### The task:
Repeat, exactly and alone, every line from the line that contains "core_options arguments no_module_paths" to the end of the entries.

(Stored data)
<<<<
Section Main.
Context `{H : Host} `{F : FileAccess} `{T : TextFiles} `{L : LocalInspection}.

Definition fresh_console : console := mkConsole empty_stream empty_stream.

(** [arguments] are options with their values and the path of a core. *)
Definition well_formed (arguments : list string) (options : list cli_option) (core_path : string) : Prop :=
  arguments = concat (map option_words options) ++ [core_path].

(** A session on a core that opened: no exception ends it. *)
Lemma print_frame_catches session frame out e : fst (print_frame session frame out) <> Throw e.
Proof.
  unfold print_frame. rewrite (run_Ok _ _ _ tt _ (write_run _ _)).
  assert (Ht : forall (m : M ostream unit) (f : unit -> M ostream unit) o,
    (forall o', fst (f tt o') <> Throw e) -> fst ((_ ← mtry m; f tt) o) <> Throw e).
  { intros m f o Hf. unfold mtry, mcatch, mbind, M_bind. destruct (m o) as [[[]|e'|w|] o']; [apply Hf|apply Hf|done..]. }
  apply (Ht _ (fun _ => _ ← mtry _; write [Str nl])). intros o'. by apply (Ht _ (fun _ => write [Str nl])).
Qed.

Lemma opened_selected address core_path m max session :
  open_session address core_path m max = Ok session -> exists frame, selected_frame session = Ok frame.
Proof.
  unfold open_session. intros (? & _ & E)%bind_Ok. cbv zeta in E. do 3 (apply bind_Ok in E as (? & _ & E)).
  apply bind_Ok in E as (? & Hv & [= <-]). unfold validate_trace in Hv. unfold selected_frame.
  cbn [cs_trace cs_selected_frame] in *. destruct (trace_frames _) as [|front rest]; [done|]. by exists front.
Qed.

Lemma run_session_opened address core_path m s lines out session :
  open_session address core_path m 64 = Ok session ->
  match fst (run_session address core_path m s lines out) with
  | Ok z => z = 0
  | Throw _ => False
  | Undef _ | OutOfFuel => True
  end.
Proof.
  intros Ho. destruct (opened_selected _ _ _ _ _ Ho) as [frame Hf]. unfold run_session. rewrite Ho, run_lift_Ok.
  rewrite (run_Ok _ _ _ tt _ (write_run _ _)), Hf, run_lift_Ok. unfold mbind, M_bind.
  match goal with |- context [print_frame session frame ?o] => pose proof (print_frame_catches session frame o) as Hp end.
  destruct (print_frame session frame _) as [[[]|e|w|] out1]; [|by destruct (Hp e)|done..].
  unfold run_loop. pose proof (command_loop_catches s lines (mkCoreCli session out1)) as Hc.
  destruct (command_loop s lines _) as [[[]|e|w|] c]; simpl in *; [done|by destruct (Hc e)|done..].
Qed.

Lemma run_session_refused address core_path m s lines out e :
  open_session address core_path m 64 = Throw e -> run_session address core_path m s lines out = (Throw e, out).
Proof. intros Ho. unfold run_session. by rewrite Ho. Qed.

(** How the program ends: the status, and what is on the standard error stream. *)
Definition usage_text : list piece :=
  [Str ("usage: mdbg-core [--substitute-module-path <recorded-prefix> <local-prefix>]... " +:+
    "[--debug-file <recorded-module> <local-debug-file>]... " +:+
    "[--substitute-source-path <recorded-prefix> <local-prefix>]... <core-file>" +:+ nl)].
Definition complaint (e : exn) : list piece := [Str "mdbg-core: "; Str (exn_what e); Str nl].

Inductive core_ending (address : Z) (arguments : list string) : Z -> list piece -> Prop :=
  | ending_session options core_path r session :
      well_formed arguments options core_path -> apply_options (no_module_paths, []) options = Ok r ->
      open_session address core_path r.1 64 = Ok session ->
      core_ending address arguments 0 []
  | ending_core options core_path r e :
      well_formed arguments options core_path -> apply_options (no_module_paths, []) options = Ok r ->
      open_session address core_path r.1 64 = Throw e -> core_ending address arguments 1 (complaint e)
  | ending_option options option rest r e :
      arguments = concat (map option_words options) ++ option_words option ++ rest ->
      apply_options (no_module_paths, []) options = Ok r -> apply_option r option = Throw e ->
      core_ending address arguments 1 (complaint e)
  | ending_usage options rest r :
      arguments = concat (map option_words options) ++ rest -> no_option rest -> length rest <> 1%nat ->
      apply_options (no_module_paths, []) options = Ok r -> core_ending address arguments 2 usage_text.

Lemma core_options_run arguments options rest r :
  arguments = concat (map option_words options) ++ rest -> apply_options (no_module_paths, []) options = Ok r ->
  core_options arguments no_module_paths [] = core_options rest r.1 r.2.
Proof.
  intros -> Ha. pose proof (core_options_applies options rest (no_module_paths, [])) as E. cbn [fst snd] in E. by rewrite E, Ha.
Qed.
>>>>
### Answer to this problem:
  core_options arguments no_module_paths [] = core_options rest r.1 r.2.
Proof.
  intros -> Ha. pose proof (core_options_applies options rest (no_module_paths, [])) as E. cbn [fst snd] in E. by rewrite E, Ha.
Qed.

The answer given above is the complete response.